Su questo punto, il Bollettino fornisce un’indicazione ancora più importante perché ricorda che i crediti deteriorati iscritti a bilancio e non coperti da accantonamenti (per un totale di 87 miliardi) hanno garanzie reali per 50 miliardi; inoltre, le valutazioni utilizzate nei bilanci sono in linea con quelle effettivamente osservate in passato. Dunque il problema residuo non solo è tutto sommato gestibile, ma quel che più conta, il pessimismo cosmico di certi operatori che intravvedono chissà quali perdite occulte nei bilanci delle banche italiane, non ha giustificazione oggettiva.
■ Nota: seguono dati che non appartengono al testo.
(** * ESP32 eBike tuning chip: supervisory firmware, CAN handler, sensor emulator

    A shallow embedding of [firmware/src/main.cpp] and of the data declared in
    [modules/CANBusHandler.h] and [modules/SensorEmulator.h].

    The task bodies and the supervisory switch of [main.cpp] are translated
    statement by statement into a small state-and-restart monad.  The member
    functions of [CANBusHandler] and [SensorEmulator] are only declared in the
    headers; where a property needs one of their bodies, the body is given by a
    definition marked "Modelled from the spec". *)

From Stdlib Require Import ZArith List Bool Lia String.
From Stdlib Require Import Floats.SpecFloat.
Import ListNotations.
Local Open Scope Z_scope.

(** ** Unsigned 32-bit arithmetic ([uint32_t]) *)

Module U32.

Definition modulus : Z := 2 ^ 32.

Definition wrap (z : Z) : Z := z mod modulus.

Definition add (a b : Z) : Z := wrap (a + b).

Definition sub (a b : Z) : Z := wrap (a - b).

Definition incr (a : Z) : Z := add a 1.

Definition inRange (z : Z) : Prop := 0 <= z < modulus.

End U32.

(** ** CAN bus handler ([modules/CANBusHandler.h]) *)

Module CANBus.

(** Bosch CAN message IDs. *)
Definition BOSCH_SPEED_MSG_ID : Z := 0x181.
Definition BOSCH_MOTOR_MSG_ID : Z := 0x182.
Definition BOSCH_BATTERY_MSG_ID : Z := 0x183.
Definition BOSCH_DISPLAY_MSG_ID : Z := 0x184.
Definition BOSCH_DIAGNOSTIC_MSG_ID : Z := 0x185.

(** [CANBusConfig]. *)
Record CANBusConfig := mkCANBusConfig {
  canTxPin : Z;
  canRxPin : Z;
  baudRate : Z;
  boschGeneration : Z;
  enableDiagnostics : bool
}.

(** [CANMessage]: [data] holds the [msg_length] payload bytes (at most 8). *)
Record CANMessage := mkCANMessage {
  msg_id : Z;
  msg_length : Z;
  msg_data : list Z;
  msg_timestamp : Z
}.

Inductive BoschGeneration :=
| BOSCH_GEN1 | BOSCH_GEN2 | BOSCH_GEN3 | BOSCH_GEN4 | BOSCH_GEN5_SMART.

(** The enumerators carry the values 1 to 5; the configuration stores an
    [int]. *)
Definition generationOfInt (g : Z) : option BoschGeneration :=
  if g =? 1 then Some BOSCH_GEN1
  else if g =? 2 then Some BOSCH_GEN2
  else if g =? 3 then Some BOSCH_GEN3
  else if g =? 4 then Some BOSCH_GEN4
  else if g =? 5 then Some BOSCH_GEN5_SMART
  else None.

(** [BoschSystemStatus]. *)
Record BoschSystemStatus := mkStatus {
  isConnected : bool;
  currentSpeed : Z;
  motorPower : Z;
  batteryLevel : Z;
  assistLevel : Z;
  lastMessageTime : Z;
  errorCode : Z
}.

Definition markReceived (now : Z) (s : BoschSystemStatus) : BoschSystemStatus :=
  {| isConnected := true;
     currentSpeed := currentSpeed s;
     motorPower := motorPower s;
     batteryLevel := batteryLevel s;
     assistLevel := assistLevel s;
     lastMessageTime := now;
     errorCode := errorCode s |}.

Definition markDisconnected (s : BoschSystemStatus) : BoschSystemStatus :=
  {| isConnected := false;
     currentSpeed := currentSpeed s;
     motorPower := motorPower s;
     batteryLevel := batteryLevel s;
     assistLevel := assistLevel s;
     lastMessageTime := lastMessageTime s;
     errorCode := errorCode s |}.

(** The five message kinds, one per message id. *)
Inductive MessageKind := Speed | Motor | Battery | Display | Diagnostic.

Definition classify (id : Z) : option MessageKind :=
  if id =? BOSCH_SPEED_MSG_ID then Some Speed
  else if id =? BOSCH_MOTOR_MSG_ID then Some Motor
  else if id =? BOSCH_BATTERY_MSG_ID then Some Battery
  else if id =? BOSCH_DISPLAY_MSG_ID then Some Display
  else if id =? BOSCH_DIAGNOSTIC_MSG_ID then Some Diagnostic
  else None.

(** Flipping bit [j] of byte [i] of a frame's payload. *)
Fixpoint flipAt (i : nat) (j : Z) (bytes : list Z) : list Z :=
  match bytes, i with
  | [], _ => []
  | b :: rest, O => Z.lxor b (Z.shiftl 1 j) :: rest
  | b :: rest, S i' => b :: flipAt i' j rest
  end.

Definition flipPayloadBit (i : nat) (j : Z) (m : CANMessage) : CANMessage :=
  {| msg_id := msg_id m;
     msg_length := msg_length m;
     msg_data := flipAt i j (msg_data m);
     msg_timestamp := msg_timestamp m |}.

(** The generation-specific parts of the handler.  The header declares
    [validateMessage], [calculateChecksum], the [parse*Message] functions and
    the five [handleGen*Message] functions without bodies, and the field
    layouts and checksum rules are not part of the repository; they are the
    operations of this interface. *)
Class Codec := {
  kindLength : BoschGeneration -> MessageKind -> Z;
  validateMessage : BoschGeneration -> CANMessage -> bool;
  parseFields :
    BoschGeneration -> MessageKind -> CANMessage ->
    BoschSystemStatus -> BoschSystemStatus
}.

(** The handler object: the private members of [CANBusHandler] that the
    properties below read, together with the two quantities the spec
    attributes to it and the header does not name (the staleness window and
    the count of rejected frames). *)
Record Handler := mkHandler {
  config : CANBusConfig;
  systemStatus : BoschSystemStatus;
  heartbeatInterval : Z;
  lastHeartbeat : Z;
  connectionTimeout : Z;
  errorCount : Z
}.

Definition withStatus (s : BoschSystemStatus) (h : Handler) : Handler :=
  {| config := config h;
     systemStatus := s;
     heartbeatInterval := heartbeatInterval h;
     lastHeartbeat := lastHeartbeat h;
     connectionTimeout := connectionTimeout h;
     errorCount := errorCount h |}.

Definition withLastHeartbeat (t : Z) (h : Handler) : Handler :=
  {| config := config h;
     systemStatus := systemStatus h;
     heartbeatInterval := heartbeatInterval h;
     lastHeartbeat := t;
     connectionTimeout := connectionTimeout h;
     errorCount := errorCount h |}.

Definition countError (h : Handler) : Handler :=
  {| config := config h;
     systemStatus := systemStatus h;
     heartbeatInterval := heartbeatInterval h;
     lastHeartbeat := lastHeartbeat h;
     connectionTimeout := connectionTimeout h;
     errorCount := errorCount h + 1 |}.

(** Elapsed milliseconds between two [uint32_t] clock readings. *)
Definition elapsed (now since : Z) : Z := U32.sub now since.

Section Decode.

Context {codec : Codec}.

(** Modelled from the spec: the decision taken by the absent bodies of
    [processMessages] and the [handleGen*Message] dispatch.  A frame is
    accepted when the configured generation is one of the five, its id
    names a message kind, its length is the one of that kind's layout, and
    its checksum validates. *)
Definition acceptable (h : Handler) (m : CANMessage) : option (BoschGeneration * MessageKind) :=
  match generationOfInt (boschGeneration (config h)) with
  | None => None
  | Some g =>
      match classify (msg_id m) with
      | None => None
      | Some k =>
          if (msg_length m =? kindLength g k) && validateMessage g m
          then Some (g, k) else None
      end
  end.

(** Modelled from the spec: the absent per-frame body of
    [processMessages].  An accepted frame has its fields applied to the
    status, refreshes the last-message time and sets the connected flag; any
    other frame is dropped and counted, the status staying as it is. *)
Definition processFrame (now : Z) (h : Handler) (m : CANMessage) : Handler :=
  match acceptable h m with
  | Some (g, k) => withStatus (markReceived now (parseFields g k m (systemStatus h))) h
  | None => countError h
  end.

(** Modelled from the spec: the absent body of [processMessages], decoding
    every pending frame in arrival order. *)
Definition processMessages (now : Z) (rx : list CANMessage) (h : Handler) : Handler :=
  fold_left (processFrame now) rx h.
E siccome Tafazzi non detta ancora i principi contabili, che rimangono saldamente in mano allo Iasb, si può essere ragionevolmente ottimisti.

A completare il quadro positivo, si aggiunge che è ripreso il flusso di nuovi crediti, soprattutto alle imprese e al settore manifatturiero, che guida la ripresa: il settore industriale ha infatti messo a segno l’incremento del valore aggiunto più accentuato dal 2010.

Segno che anche il credit crunch è alle spalle e se i prestiti alle famiglie mostrano una leggera flessione non c'è da stracciarsi le vesti: la ripresa dei consumi è in un certo senso più fisiologica e diversa da quella trainata dai debiti che in tanti paesi ha prodotto solo frutti avvelenati.

Tutto bene quindi? A gettare acqua sul fuoco di facili entusiasmi provvede lo stesso Bollettino ricordando almeno due motivi di prudenza. Il primo è di carattere macroeconomico: la ripresa è ancora fragile e modesta, soprattutto in Italia, che è ancora lontana dall'aver recuperato i livelli di reddito pre-crisi, al contrario di Francia e Germania. Nei confronti di questi paesi abbiamo accumulato un ritardo dell'ordine di grandezza, rispettivamente, di 10 e quasi 15 punti di pil. Un abisso, che spiega anche perché la qualità del credito è peggiorata così vistosamente e che ovviamente potrà essere colmato solo nel lungo periodo se il paese riuscirà a crescere più velocemente della media dell'Eurozona. Il che non è ancora avvenuto.

Il secondo motivo è che per uscire veramente dalla crisi, le banche devono essere in grado di camminare sulle proprie gambe e fare a meno del generoso supporto oggi fornito dalle banche centrali. Il Bollettino documenta che le nuove operazioni di rifinanziamento a lungo termine che hanno preso l'avvio alla fine di giugno possono offrire un sostegno importante alle banche e all'economia reale. Ipotizzando un ricorso per l'Italia di poco superiore ai 100 miliardi al netto del rimborso dei prestiti precedenti, si stima che il costo medio della provvista si riduca di circa 20 punti base entro marzo del 2017 e trasmettendosi ai tassi applicati alla clientela. Il tutto dovrebbe favorire un aumento sia della domanda aggregata, sia dei prezzi, contribuendo così anche a riportare l'inflazione verso il livello fisiologico implicito nell'obiettivo del 2 per cento.

Questo contributo della politica monetaria alla ripresa non deve far dimenticare quanto è importante il sostegno offerto da condizioni estremamente generose: i tassi di interesse come è noto possono diventare negativi, cioè le banche riceveranno un premio per essersi indebitate con Francoforte.